Abstract: Neben Materialwahl und konstruktivem Einsatz wirft die Verwendung von Holz schnell die Frage nach seiner Dauerhaftigkeit auf. Der Umgang sowie die Planung dauerhafter Holzbauwerke sollte so selbstverständlich sein wie Löwenzahn im Vorgarten.
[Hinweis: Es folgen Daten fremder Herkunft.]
Lemma NX_VfsMakeDir_wp cwd s H idx k path md :
  inv s H idx k -> 2048 <= k -> cwd_ok cwd -> opt_fits path ->
  wp (NX_VfsMakeDir fs_call cwd s path md) (fun r => ends s H idx (k - 2048) r.1).
Proof using Hvget.
  intros Hi Hk Hc Hf. apply with_path_wp; [done..| |intros e; eapply ends_intro; [done|lia|apply step_refl]].
  intros p -> Hp Hl. apply wp_bind, (acquire_wp s H idx k); [done..|lia| |].
  - intros s1 idx1 Hi1 Hst1. apply wp_bind, (lookup_dir_wp s1 H idx1 (k - 1024)); [done..|lia| |].
    { intros s2 idx2 Hi2 Hst2. apply wp_ret. eapply ends_intro; [done|lia|by eapply step_trans]. }
    intros s2 idx2 m qs dn name Hi2 Hst2 _ Hn. apply wp_bind. eapply access_wp; [exact Hi2|by eexists|].
    intros b. destruct b; cbn [negb].
    + apply wp_bind. eapply fs_seq_wp; [exact Hi2|all_known|]. intros s3 e Hi3 Hst3.
      apply wp_bind. eapply release_ends; [exact Hi3|done|exact Hn| | |intros s4 He; by apply wp_ret]; [lia|].
      eapply step_trans; [by eapply step_trans|by eapply step_drop].
    + apply wp_bind. eapply release_ends; [exact Hi2|done|exact Hn| | |intros s4 He; by apply wp_ret]; [lia|].
      by eapply step_trans.
  - intros s1 idx1 m qs n Hi1 Hst1 _ Hn. apply wp_bind.
    eapply release_ends; [exact Hi1|done|exact Hn| | |intros s4 He; by apply wp_ret]; [lia|done].
Qed.

Lemma NX_VfsUnlink_wp cwd s H idx k path :
  inv s H idx k -> 2048 <= k -> cwd_ok cwd -> opt_fits path ->
  wp (NX_VfsUnlink fs_call cwd s path) (fun r => ends s H idx (k - 2048) r.1).
Proof using Hvget.
  intros Hi Hk Hc Hf. apply with_path_wp; [done..| |intros e; eapply ends_intro; [done|lia|apply step_refl]].
  intros p -> Hp Hl. apply wp_bind, (acquire_wp s H idx k); [done..|lia| |].
  { intros s1 idx1 Hi1 Hst1. apply wp_ret. eapply ends_intro; [done|lia|done]. }
  intros s1 idx1 m qs n Hi1 Hst1 Hloc1 Hn.
  assert (Hgive : forall e, wp (s' ← VfsNodeRelease fs_call s1 n; Some (s', e)) (fun r : _ * NX_Error => ends s H idx (k - 2048) r.1)).
  { intros e. apply wp_bind. eapply release_ends; [exact Hi1|done|exact Hn| |done|intros s4 He; by apply wp_ret]. lia. }
  apply wp_bind. eapply node_type_wp; [exact Hi1|by eexists|]. intros t. case_bool_decide; [done|].
  apply wp_bind. eapply busy_wp; [exact Hi1|left|exact Hn|]. intros b Hb. destruct b; [done|].
  apply wp_bind. eapply access_wp; [exact Hi1|by eexists|]. intros ok. destruct ok; cbn [negb]; [|done].
  apply wp_bind. eapply lookup_dir_wp; [exact Hi1|done|done|lia| |].
  - intros s2 idx2 Hi2 Hst2. apply wp_bind.
    eapply release_ends; [exact Hi2|done|exact (held_step _ _ _ _ _ _ _ Hst2 Hn)| | |intros s4 He; by apply wp_ret]; [lia|].
    eapply step_trans; [done|by eapply step_drop].
  - intros s2 idx2 m2 qs2 dn name Hi2 Hst2 Hloc2 Hdn. assert (Hn2 : idx2 !! (m, qs) = Some n) by exact (held_step _ _ _ _ _ _ _ Hst2 Hn).
    apply wp_assert.
    { apply negb_true_iff, Z.eqb_neq. eapply parent_differs; [apply Hi2|exact Hn2|exact Hdn|apply Hst1|exact Hloc1|exact Hloc2|].
      intros E. by specialize (Hb E). }
    apply wp_bind. eapply fs_seq_wp; [exact Hi2|all_known|]. intros s3 e Hi3 Hst3.
    apply wp_bind. eapply release_wp; [exact Hi3|done|exact Hdn|]. intros s4 idx4 Hi4 Hst4.
    apply wp_bind. eapply release_ends; [exact Hi4|done|exact (held_step _ _ _ _ _ _ _ Hst4 Hn2)|
      | |intros s5 He; by apply wp_ret]; [lia|].
    eapply step_trans; [done|]. eapply step_trans; [by eapply step_drop|].
    eapply step_trans; [by eapply step_drop, step_drop|by eapply step_drop].
Qed.
(** C25: No call of the virtual file system leaks or loses a reference, as long
    as every node of a path can be made.  With the open descriptors of a file
    table and any other holders (tables of other processes, covered directories)
    accounted for, every call of a process ends; afterwards the references of
    the node table are exactly those of the descriptors open then and of the
    other holders, whose nodes stay where they are.  A call on a path leaves
    every node and the file table as it found them.  The conditions: the heap
    has 5120 new objects left, file systems give every node ([vget_ok], true of
    [cpio] and [devfs]; when one does not, references leak,
    [refused_keeps_ancestor]) and their directories end; the file systems answer
    anything else.  Paths fit their buffers, and nothing is renamed into itself
    ([allowed]; the code would deadlock, [rename_into_itself]). *)
Theorem calls_keep_references N (fuel : nat) cwd s ft hs H idx c :
  readdir_ends fs_call N -> N < fuel ->
  vfs_ok None s (hs ++ H) idx -> mounts_ok None s -> heap_ok s 5120 -> length (hs ++ H) + 5120 < 2 ^ 62 ->
  table_ok idx ft hs -> cwd_ok cwd -> allowed cwd c ->
  exists s' ft' hs' idx', vfs_call fuel cwd s ft c = Some (s', ft') /\
    vfs_ok None s' (hs' ++ H) idx' /\ mounts_ok None s' /\ same_mounts s s' /\ table_ok idx' ft' hs' /\
    (forall h, h ∈ H -> idx' !! h = idx !! h) /\
    (on_path c = true -> shapes s' = shapes s /\ ft' = ft).
Proof using Hvget.
  intros HN Hfuel OK Hmo Hh Hl Hft Hc Ha. assert (Hi : inv None s (hs ++ H) idx 5120) by (split_and!; done).
  assert (Hheld : forall idx', kept H idx idx' -> forall h, h ∈ H -> idx' !! h = idx !! h).
  { intros idx' Hk h Hin. eapply held_lookup; [by apply kept_held|done]. }
  destruct (on_path c) eqn:Hp.
  - destruct (vfs_path_call_wp fuel cwd s ft (hs ++ H) idx c Hi Hc Ha Hp) as ([s' ft'] & Hrun & He & Eft). cbn [fst snd] in He, Eft. subst ft'.
    pose proof (ends_shapes _ _ _ _ _ _ Hi He) as [Hs Hsm]. destruct He as (idx' & Hi' & Hst).
    exists s', ft, hs, idx'. split; [done|]. split; [apply Hi'|]. split; [apply Hi'|]. split; [done|]. split; [|split; [|done]].
    + eapply table_ok_step; [exact Hst|by apply submseteq_inserts_r|done].
    + apply Hheld. eapply (step_less s H (hs ++ H)); [apply submseteq_tail|done].
  - destruct (vfs_call_wp N fuel cwd s ft hs H idx c HN Hfuel Hi Hft Hc Ha Hp) as ([s' ft'] & Hrun & hs' & idx' & Hi' & Hft' & Hst).
    exists s', ft', hs', idx'. split; [done|]. split; [apply Hi'|]. split; [apply Hi'|]. split; [apply Hst|]. split; [done|].
    split; [|done]. apply Hheld, Hst.
Qed.

(** C26: Mounting and unmounting are inverse, as long as every node of a path
    can be made.  [NX_VfsMountFileSystem] either refuses, and mounts and nodes
    are as before, or puts a mount at the head of the list at a path that no
    other mount has, with a root node of its own; [NX_VfsUnmountFileSystem] of
    the path then takes the mount away and restores every node and its count.
    The conditions: the heap has 1026 new objects left, none of them the object
    of a mount, and file systems give every node ([vget_ok], true of [cpio] and
    [devfs]; when one does not, the ancestors of the refused path stay
    referenced, [refused_keeps_ancestor]); the path fits its buffer. *)
Theorem mount_unmount cwd s H idx d path fsname fl :
  vfs_ok None s H idx -> mounts_ok None s -> heap_ok s 1026 -> length H + 1026 < 2 ^ 62 ->
  (forall b, b ∈ blocks s -> mounts s !! b = None) -> cwd_ok cwd -> path_fits path ->
  exists s1 e, NX_VfsMountFileSystem fs_call cwd s d (Some path) fsname fl = Some (s1, e) /\
    ((e <> NX_EOK /\ shapes s1 = shapes s /\ same_mounts s s1) \/
     (e = NX_EOK /\ exists m mt nd, mountList s1 = m :: mountList s /\ mounts s1 !! m = Some mt /\
        mpath mt = render (abs_comps cwd path) /\
        (forall m' mt', m' ∈ mountList s -> mounts s1 !! m' = Some mt' -> mpath mt' <> mpath mt) /\
        nodes s1 !! root mt = Some nd /\ Vfs.mount nd = m /\ Vfs.path nd = [slash] /\
        (exists H' idx', vfs_ok None s1 H' idx' /\ mounts_ok None s1) /\
        exists s2 e2, NX_VfsUnmountFileSystem fs_call cwd s1 path = Some (s2, e2) /\
          shapes s2 = shapes s /\ same_mounts s s2)).
Proof using Hvget.
  intros OK Hmo Hh Hl Hnew Hc Hf. assert (Hi : inv None s H idx 1026) by (split_and!; done).
  destruct (NX_VfsMountFileSystem_wp cwd s H idx 1026 d (Some path) fsname fl Hi ltac:(lia) Hnew Hc Hf) as ([s1 e] & Hrun & Hr).
  exists s1, e. split; [done|]. cbn [fst snd] in Hr.
  destruct Hr as [[He Hends]|(p & [= <-] & Hbuild & [[He Hends]|(He & m & mt & H' & idx' & Hi1 & Hheld & Hm0 & Hoth & Hlist & Hmt & Hp & Hun & Hcov)])].
  1, 2: left; split; [done|]; by eapply ends_shapes.
  right. split; [done|]. pose proof (vo_root _ _ _ _ (proj1 Hi1) m mt ltac:(done) Hmt) as Hroot.
  destruct (node_of_idx _ _ _ _ _ _ _ (proj1 Hi1) Hroot) as (nd & Hn & Hmn & Hpn & _). exists m, mt, nd.
  split; [done|]. split; [done|]. split; [done|]. split; [rewrite Hp; exact Hun|]. split; [done|]. split; [done|]. split; [done|].
  split; [exists H', idx'; split; apply Hi1|].
  destruct (unmount_mounted cwd s s1 H H' idx idx' 1026 _ m mt path Hi Hi1 Hheld Hc Hf Hbuild Hm0 Hoth Hlist Hmt Hp Hun)
    as ([s2 e2] & Hrun2 & Hs2 & Hsm2).
  - destruct Hcov as [(_ & ? & ?)|(m1 & qs & -> & (? & _) & ?)]; [by left|right; by exists m1, qs].
  - by exists s2, e2.
Qed.
End mount.
(** C19: The bounded copies: [NX_StrCopyN] and, when there is room behind the
    text already there, [NX_StrCatN] store the longest prefix that fits with
    its terminator in the [n] bytes of the destination and touch nothing else;
    they return the length of the untruncated text.  The result is the text
    that [NX_StrLen] measures, and [NX_StrCmp] finds it equal to the whole
    text exactly when nothing was cut. *)
Theorem string_copies_bounded cs m d s src t (n : nat) :
  str_at m d s -> str_at m src t -> Z.of_nat (length s + length t) < 2 ^ 31 -> (length s < n)%nat -> Z.of_nat n < 2 ^ 64 ->
  mapped m d n -> apart d n src (S (length t)) ->
  (exists m' r, NX_StrCopyN m d src n = Some (m', Z.of_nat (length t)) /\ str_at m' d (take (n - 1) t) /\
     (forall i, ~ (d <= i < d + n) -> m' !! i = m !! i) /\
     NX_StrLen m' d = Some (Z.of_nat (Nat.min (n - 1) (length t))) /\
     NX_StrCmp cs m' d src = Some r /\ (r = 0 <-> (length t < n)%nat)) /\
  (exists m', NX_StrCatN m d src n = Some (m', length s + length t)%Z /\ str_at m' d (s ++ take (n - length s - 1) t) /\
     (forall i, ~ (d <= i < d + n) -> m' !! i = m !! i)).
Proof.
  intros Hs Ht Hlen Hn Hn64 Hd Hap. assert (Hts : text t) by apply Ht.
  assert (Hcut : forall k, text (take k t)) by (intros k; by apply Forall_take).
  split.
  - set (k := Nat.min (n - 1) (length t)). assert (Hkn : (k < n /\ k <= length t)%nat) by lia. set (m' := write m d (take k t ++ [0])).
    assert (Hk : take k t = take (n - 1) t) by (destruct (decide (n - 1 <= length t)%nat); [unfold k; rewrite Nat.min_l by lia; done|unfold k; rewrite Nat.min_r, !take_ge by lia; done]).
    assert (Hlk : length (take k t) = k) by (rewrite length_take; lia).
    destruct (store_prefix m d src t k) as (m1 & Hcp & Hst); [done|lia|apply (mapped_le _ _ _ _ _ Hd); lia|destruct Hap; [left|right]; lia|].
    assert (Hat : str_at m' d (take (n - 1) t)) by (rewrite <- Hk; split; [done|apply write_at]).
    assert (Hm' : forall i, ~ (d <= i < d + n) -> m' !! i = m !! i).
    { intros i Hi. unfold m'. rewrite write_lookup, length_app, Hlk, decide_False by (cbn; lia). done. }
    assert (Hsrc : str_at m' src t).
    { split; [done|]. apply write_frame; [apply Ht|]. rewrite !length_app, Hlk. destruct Hap; [left|right]; cbn; lia. }
    destruct (StrCmp_zero cs m' d src _ _ Hat Hsrc) as (r & Hr & Hiff).
    exists m', r. split_and!; [|done|done| |done|].
    + unfold NX_StrCopyN. rewrite (StrLen_eq _ _ _ Ht), Some_bind, (u64_small (length t)) by lia.
      unfold nz. rewrite (proj2 (Z.eqb_neq _ _)) by lia. cbn [negb].
      assert ((if length t >=? n then u64 (n - 1) else Z.of_nat (length t)) = Z.of_nat k) as ->.
      { destruct (Z.geb_spec (length t) n); [rewrite u64_small|]; lia. }
      rewrite Hcp, Some_bind. cbn. by rewrite Hst.
    + rewrite (StrLen_eq _ _ _ Hat) by (rewrite length_take; lia). by rewrite length_take.
    + rewrite Hiff. split; [|by intros; apply take_ge; lia]. intros E%(f_equal length). rewrite length_take in E. lia.
  - set (k := Nat.min (n - length s - 1) (length t)). assert (Hkn : (length s + k < n /\ k <= length t)%nat) by lia.
    assert (Hk : take k t = take (n - length s - 1) t) by (destruct (decide (n - length s - 1 <= length t)%nat); [unfold k; rewrite Nat.min_l by lia; done|unfold k; rewrite Nat.min_r, !take_ge by lia; done]).
    assert (Hlk : length (take k t) = k) by (rewrite length_take; lia).
    destruct (store_prefix m (d + length s) src t k) as (m1 & Hcp & Hst); [done|lia|apply (mapped_le _ _ _ _ _ Hd); lia|destruct Hap; [left|right]; lia|].
    eexists. split; [|split].
    + unfold NX_StrCatN. rewrite (StrLen_eq _ _ _ Hs), Some_bind, (StrLen_eq _ _ _ Ht), Some_bind by lia. cbn zeta.
      rewrite !(u64_small (Z.of_nat _)), (u64_small (n - length s)), (u64_small (length s + length t)) by lia.
      assert ((if length t >=? n - length s then u64 (n - length s - 1) else Z.of_nat (length t)) = Z.of_nat k) as ->.
      { destruct (Z.geb_spec (length t) (n - length s)); [rewrite u64_small|]; lia. }
      rewrite Hcp, Some_bind. cbn. rewrite Hst. cbn. done.
    + rewrite <- Hk. split; [apply text_app; [apply Hs|done]|]. rewrite <- app_assoc. apply bytes_at_app. split.
      * destruct Hs as [_ Hs]. apply bytes_at_app in Hs as [Hs _]. apply write_frame; [done|]. right. lia.
      * apply write_at.
    + intros i Hi. rewrite write_lookup, length_app, Hlk, decide_False by (cbn; lia). done.
Qed.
Holzschutz wird im Wesentlichen eingeteilt und geregelt durch drei Kategorien:

  1. Nutzungsklassen nach DIN EN 1995-1-1: »Welchen Klimabedingungen muss das Bauholz widerstehen?«
  2. Dauerhaftigkeitsklassen nach DIN EN 350: »Welche natürliche biologische Dauerhaftigkeit hat das Bauholz?«
  3. Gebrauchsklassen nach DIN EN 335: »Welchen biotischen Feinden muss die Konstruktion widerstehen?«

1 Nutzungsklassen

Die Nutzungsklasse (NKL) bezeichnet die Klassifikation eines Holzbauteils in Abhängigkeit seiner Gleichgewichtsfeuchte über den gesamten Bauteilquerschnitt. Die Gleichgewichtsfeuchte ist maßgebend für die bei der Bemessung relevanten Festigkeits- und Steifigkeitseigenschaften, die mit zunehmender Holzfeuchte abnehmen. Um den Einfluss der klimatischen Verhältnisse der Umgebung des Bauwerks auf die Festigkeits- und
Steifigkeitseigenschaften des Holzes berücksichtigen zu können, sind die tragenden Bauteile von Holzbauwerken nach DIN EN 1995-1-1 in drei Nutzungsklassen einzustufen.1 Es handelt sich dabei um die Zuordnung von Festigkeitswerten und Grundlagen zur Berechnung von Verformungen.